Lemma add_tags_returns (filename payload : string) (comment : option string)
  (fs fs' : fsys) (x : string) :
  fs !! filename = Some (File payload comment) ->
  add_tags json_dumps filename tags fs = (fs', inr x) ->
  exists data,
    tag_data tags = Some data /\
    x = seed_tag +:+ ".json" /\
    fs' = <[seed_tag +:+ ".json" := File (json_dumps data) None]>
            (<[filename := File payload (Some (json_dumps data))]> fs).
Proof.
  intros Hfile. unfold add_tags. rewrite Htag.
  destruct (tag_data tags) as [data|]; [|done]. cbn [from_option].
  intros H. change (mret data ≫= ?k) with (k data) in H. cbv beta in H.
  apply bind_returns in H as (present & fs1 & Hex & H).
  unfold path_exists in Hex. injection Hex as <- <-.
  rewrite bool_decide_true in H by by eexists.
  apply bind_returns in H as ([] & fs2 & Hset & H).
  apply set_comment_returns in Hset as (pl & c & Hq & ->).
  rewrite Hfile in Hq. injection Hq as <- <-.
  change (mret seed_tag ≫= ?k) with (k seed_tag) in H. cbv beta in H.
  apply bind_returns in H as ([] & fs3 & Hw & H).
  apply write_file_returns in Hw as ->. injection H as <- <-.
  by exists data.
Qed.

(** X16.  A call of [save_outputs] that returns has stored what it was
    given: the wav result holds the payload of the temporary wav file and
    the mp4 result the payload of the rendered video, both tagged with the
    JSON text of the tags; the json result holds that text; the scratch
    file [seed.json] is gone; and nothing else has changed but the three
    directories. *)
Theorem save_outputs_stores (fs fs' : fsys) (r : string * string * string)
  (wav_payload mp4_payload : string) (c1 c2 : option string) :
  fs !! wav_tmp = Some (File wav_payload c1) ->
  fs !! ("./" +:+ mp4) = Some (File mp4_payload c2) ->
  save fs = (fs', inr r) ->
  exists data,
    tag_data tags = Some data /\
    fs' !! r.1.1 = Some (File wav_payload (Some (json_dumps data))) /\
    fs' !! r.1.2 = Some (File mp4_payload (Some (json_dumps data))) /\
    fs' !! r.2 = Some (File (json_dumps data) None) /\
    fs' !! (seed_tag +:+ ".json") = None /\
    (forall p, p ∉ [r.1.1; r.1.2; r.2; seed_tag +:+ ".json";
                    directory "wav"; directory "mp4"; directory "json"] ->
               fs' !! p = fs !! p).
Proof.
  intros Hwav Hmp4 Hsave.
  destruct (find_target_spec fs wav_directory seed) as (n & Hn & _ & Hfree & Hall).
  pose proof (save_returns_free_names fs fs' r n Hn Hfree Hall Hsave) as Hret.
  subst r. cbn [fst snd].
  destruct (save_outputs_cases fs) as [(fs0 & H0 & _)|(fs1 & Hprep & H1)];
    [congruence|].
  rewrite H1 in Hsave. clear H1.
  destruct (find_target_spec fs1 wav_directory seed) as (m & Hm & Hrun & Hfree1 & Hall1).
  rewrite bind_apply, Hrun in Hsave.
  pose proof (store_outputs_yields json_dumps _ _ _ _ _ _ _ Hsave) as Hr.
  injection Hr as Hr _ _. apply wav_name_inj in Hr. subst m.
  set (W := wav_name wav_directory seed_tag n) in *.
  set (M := mp4_name wav_directory seed_tag n) in *.
  set (J := json_name wav_directory seed_tag n) in *.
  set (scratch := seed_tag +:+ ".json") in *.
  assert (HWM : W <> M) by apply wav_not_mp4.
  assert (HWJ : W <> J) by apply wav_not_json.
  assert (HMJ : M <> J) by apply mp4_not_json.
  assert (HsW : scratch <> W) by apply scratch_not_wav.
  assert (HsM : scratch <> M) by apply scratch_not_mp4.
  assert (HsJ : scratch <> J) by (apply scratch_not_json, wav_directory_nonempty).
  assert (Hwav1 : fs1 !! wav_tmp = Some (File wav_payload c1)).
  { by rewrite (proj1 Hprep) by by eexists. }
  assert (Hmp41 : fs1 !! ("./" +:+ mp4) = Some (File mp4_payload c2)).
  { by rewrite (proj1 Hprep) by by eexists. }
  assert (HsrcW : "./" +:+ mp4 <> W).
  { intros E. rewrite E, Hfree1 in Hmp41. done. }
  assert (Hsrcs : "./" +:+ mp4 <> scratch).
  { unfold scratch. intros E. pose proof (py_str_int_numeric seed) as Hnum.
    destruct seed_tag as [|c t] eqn:Es; [by apply py_str_int_nonempty in Es|].
    cbn in E. injection E as <- _. cbn in Hnum. done. }
  unfold store_outputs in Hsave.
  fold M in Hsave. change (str_replace "mp4" "json" M) with J in Hsave.
  apply bind_returns in Hsave as ([] & fs2 & Hc1 & Hsave).
  apply copyfile_returns in Hc1 as (pl1 & cm1 & Hsrc1 & _ & ->).
  rewrite Hwav1 in Hsrc1. injection Hsrc1 as <- <-.
  apply bind_returns in Hsave as (jf & fs3 & Ht1 & Hsave).
  apply (add_tags_returns W wav_payload c1) in Ht1 as (data & Hdata & -> & ->);
    [|by rewrite lookup_insert_eq].
  fold scratch in Hsave.
  apply bind_returns in Hsave as ([] & fs4 & Hc2 & Hsave).
  apply copyfile_returns in Hc2 as (pl2 & cm2 & Hsrc2 & _ & ->).
  rewrite !lookup_insert_ne in Hsrc2 by done.
  rewrite Hmp41 in Hsrc2. injection Hsrc2 as <- <-.
  apply bind_returns in Hsave as (jf & fs5 & Ht2 & Hsave).
  apply (add_tags_returns M mp4_payload c2) in Ht2 as (data' & Hdata' & _ & ->);
    [|by rewrite lookup_insert_eq].
  rewrite Hdata in Hdata'. injection Hdata' as <-.
  fold scratch in Hsave.
  apply bind_returns in Hsave as ([] & fs6 & Hw & Hsave).
  apply write_file_returns in Hw as ->.
  apply bind_returns in Hsave as ([] & fs7 & Hc3 & Hsave).
  apply copyfile_returns in Hc3 as (pl3 & cm3 & Hsrc3 & _ & ->).
  rewrite lookup_insert_ne, lookup_insert_eq in Hsrc3 by done.
  injection Hsrc3 as <- <-.
  apply bind_returns in Hsave as ([] & fs8 & Hrm & Hsave).
  apply remove_returns in Hrm as ->. injection Hsave as <-.
  change (str_replace "mp4" "json" (str_replace "wav" "mp4" W)) with J.
  change (str_replace "wav" "mp4" W) with M.
  exists data. split; [done|].
  split; [by look_up|]. split; [by look_up|]. split; [by look_up|].
  split; [by look_up|].
  intros p Hp. rewrite !elem_of_cons, elem_of_nil in Hp.
  rewrite <- (proj2 Hprep p) by (rewrite !elem_of_cons, elem_of_nil; tauto).
  assert (p <> W /\ p <> M /\ p <> J /\ p <> scratch) as (? & ? & ? & ?) by tauto.
  by look_up.
Qed.
End SaveOutputs.

Lemma save_outputs_first_free_name_witness :
  let fs := fst (sample_save fresh_disk) in
  exists n : Z,
    n = 1 /\
    find_target sample_directory (py_str_int 195123182343465) fs
    = (fs, inr (wav_name sample_directory (py_str_int 195123182343465) n)).
Proof.
  intros fs.
  destruct (save_outputs_first_free_name seed_only "/home/u/app" "20261104"
              "BgnJtr4Pn1AJ.mp4" "/tmp/tmp4ermrebs.wav" "music" sample_tags
              195123182343465 ltac:(vm_compute; reflexivity) fs)
    as (n & Hn & Hfree & Hall & Hfind & _).
  assert (n = 1) as ->.
  { destruct (decide (n = 0)) as [->|]; [by vm_compute in Hfree|].
    destruct (decide (n = 1)) as [->|]; [done|].
    destruct (Hall 1 ltac:(lia)) as [nd Hnd]. by vm_compute in Hnd. }
  exists 1. split; [done|]. exact Hfind.
Defined.

Lemma save_outputs_keeps_earlier_results_witness :
  let fs := fst (sample_save fresh_disk) in
  let first := wav_name sample_directory (py_str_int 195123182343465) 0 in
  fst (sample_save fs) !! first = fs !! first.
Proof.
  intros fs first.
  apply (save_outputs_keeps_earlier_results seed_only "/home/u/app" "20261104"
           "BgnJtr4Pn1AJ.mp4" "/tmp/tmp4ermrebs.wav" "music" sample_tags
           195123182343465 ltac:(vm_compute; reflexivity) fs 0 first).
  - lia.
  - vm_compute. by eexists.
  - rewrite elem_of_cons. by left.
  - vm_compute. by eexists.
Defined.

Lemma save_outputs_stores_witness :
  exists (fs' : fsys) (r : string * string * string),
    sample_save fresh_disk = (fs', inr r) /\
    fs' !! r.1.1 = Some (File "audio" (Some "{seed: 195123182343465}")) /\
    fs' !! r.2 = Some (File "{seed: 195123182343465}" None).
Proof.
  assert (Hret : exists r, snd (sample_save fresh_disk) = inr r)
    by (eexists; vm_compute; reflexivity).
  assert (Hjson : seed_only <$> tag_data sample_tags = Some "{seed: 195123182343465}")
    by (vm_compute; reflexivity).
  destruct Hret as [r Hret].
  destruct (sample_save fresh_disk) as [fs' res] eqn:E. cbn in Hret. subst res.
  exists fs', r. split; [done|].
  destruct (save_outputs_stores seed_only "/home/u/app" "20261104"
              "BgnJtr4Pn1AJ.mp4" "/tmp/tmp4ermrebs.wav" "music" sample_tags
              195123182343465 ltac:(vm_compute; reflexivity)
              fresh_disk fs' r "audio" "video" None None)
    as (data & Hdata & Hw & _ & Hj & _);
    [vm_compute; reflexivity|vm_compute; reflexivity|exact E|].
  rewrite Hdata in Hjson.
  change (Some (seed_only data) = Some "{seed: 195123182343465}") in Hjson.
  apply (inj Some) in Hjson.
  rewrite Hjson in Hw, Hj. by split.
Defined.
End PersistenceFacts.


(** ** The model cache *)

Module ModelCacheFacts.
Import ModelCache.

Lemma lookup_move (r i : nat) (d : device) (st : State) :
  objects (move r d st) !! i
  = (fun m => if decide (r = i)
              then {| family := family m; name := name m; placed := d |} else m)
    <$> objects st !! i.
Proof.
  unfold move. cbn. rewrite list_lookup_alter.
  destruct (decide (r = i)) as [->|]; by destruct (objects st !! i).
Qed.

Lemma lookup_move_name (r i : nat) (d : device) (st : State) (m : model) :
  objects st !! i = Some m ->
  exists m', objects (move r d st) !! i = Some m' /\ name m' = name m.
Proof.
  intros Hm. rewrite lookup_move, Hm. cbn. eexists. split; [done|].
  by destruct (decide _).
Qed.

Lemma park_current (st : State) :
  (forall r m, objects st !! r = Some m -> placed m = Cuda -> MODEL st = Some r) ->
  all_parked (match MODEL st with Some r => move r Cpu st | None => st end).
Proof.
  intros Hhot. destruct (MODEL st) as [r|] eqn:HM.
  - intros i m. rewrite lookup_move.
    destruct (objects st !! i) as [m'|] eqn:Hm'; [|done]. cbn. intros [= <-].
    destruct (decide (r = i)) as [<-|Hne]; [done|].
    destruct (placed m') eqn:Hp; [done|].
    specialize (Hhot i m' Hm' Hp). congruence.
  - intros i m Hm. destruct (placed m) eqn:Hp; [done|].
    by specialize (Hhot i m Hm Hp).
Qed.

Lemma park_fields (st : State) :
  let st1 := match MODEL st with Some r => move r Cpu st | None => st end in
  MODEL st1 = MODEL st /\ MODELS st1 = MODELS st /\ disk_loads st1 = disk_loads st.
Proof. destruct (MODEL st) eqn:E; cbn; by rewrite ?E. Qed.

_ _ _ _

§ PROBLEM TO SOLVE: The reply should hold only the lines of the listing above starting at the line containing "End SaveOutputs." and ending at the line containing "destruct (sample_save fresh_disk)", exactly as written.

§ WRITTEN RESPONSE:
End SaveOutputs.

Lemma save_outputs_first_free_name_witness :
  let fs := fst (sample_save fresh_disk) in
  exists n : Z,
    n = 1 /\
    find_target sample_directory (py_str_int 195123182343465) fs
    = (fs, inr (wav_name sample_directory (py_str_int 195123182343465) n)).
Proof.
  intros fs.
  destruct (save_outputs_first_free_name seed_only "/home/u/app" "20261104"
              "BgnJtr4Pn1AJ.mp4" "/tmp/tmp4ermrebs.wav" "music" sample_tags
              195123182343465 ltac:(vm_compute; reflexivity) fs)
    as (n & Hn & Hfree & Hall & Hfind & _).
  assert (n = 1) as ->.
  { destruct (decide (n = 0)) as [->|]; [by vm_compute in Hfree|].
    destruct (decide (n = 1)) as [->|]; [done|].
    destruct (Hall 1 ltac:(lia)) as [nd Hnd]. by vm_compute in Hnd. }
  exists 1. split; [done|]. exact Hfind.
Defined.

Lemma save_outputs_keeps_earlier_results_witness :
  let fs := fst (sample_save fresh_disk) in
  let first := wav_name sample_directory (py_str_int 195123182343465) 0 in
  fst (sample_save fs) !! first = fs !! first.
Proof.
  intros fs first.
  apply (save_outputs_keeps_earlier_results seed_only "/home/u/app" "20261104"
           "BgnJtr4Pn1AJ.mp4" "/tmp/tmp4ermrebs.wav" "music" sample_tags
           195123182343465 ltac:(vm_compute; reflexivity) fs 0 first).
  - lia.
  - vm_compute. by eexists.
  - rewrite elem_of_cons. by left.
  - vm_compute. by eexists.
Defined.

Lemma save_outputs_stores_witness :
  exists (fs' : fsys) (r : string * string * string),
    sample_save fresh_disk = (fs', inr r) /\
    fs' !! r.1.1 = Some (File "audio" (Some "{seed: 195123182343465}")) /\
    fs' !! r.2 = Some (File "{seed: 195123182343465}" None).
Proof.
  assert (Hret : exists r, snd (sample_save fresh_disk) = inr r)
    by (eexists; vm_compute; reflexivity).
  assert (Hjson : seed_only <$> tag_data sample_tags = Some "{seed: 195123182343465}")
    by (vm_compute; reflexivity).
  destruct Hret as [r Hret].
  destruct (sample_save fresh_disk) as [fs' res] eqn:E. cbn in Hret. subst res.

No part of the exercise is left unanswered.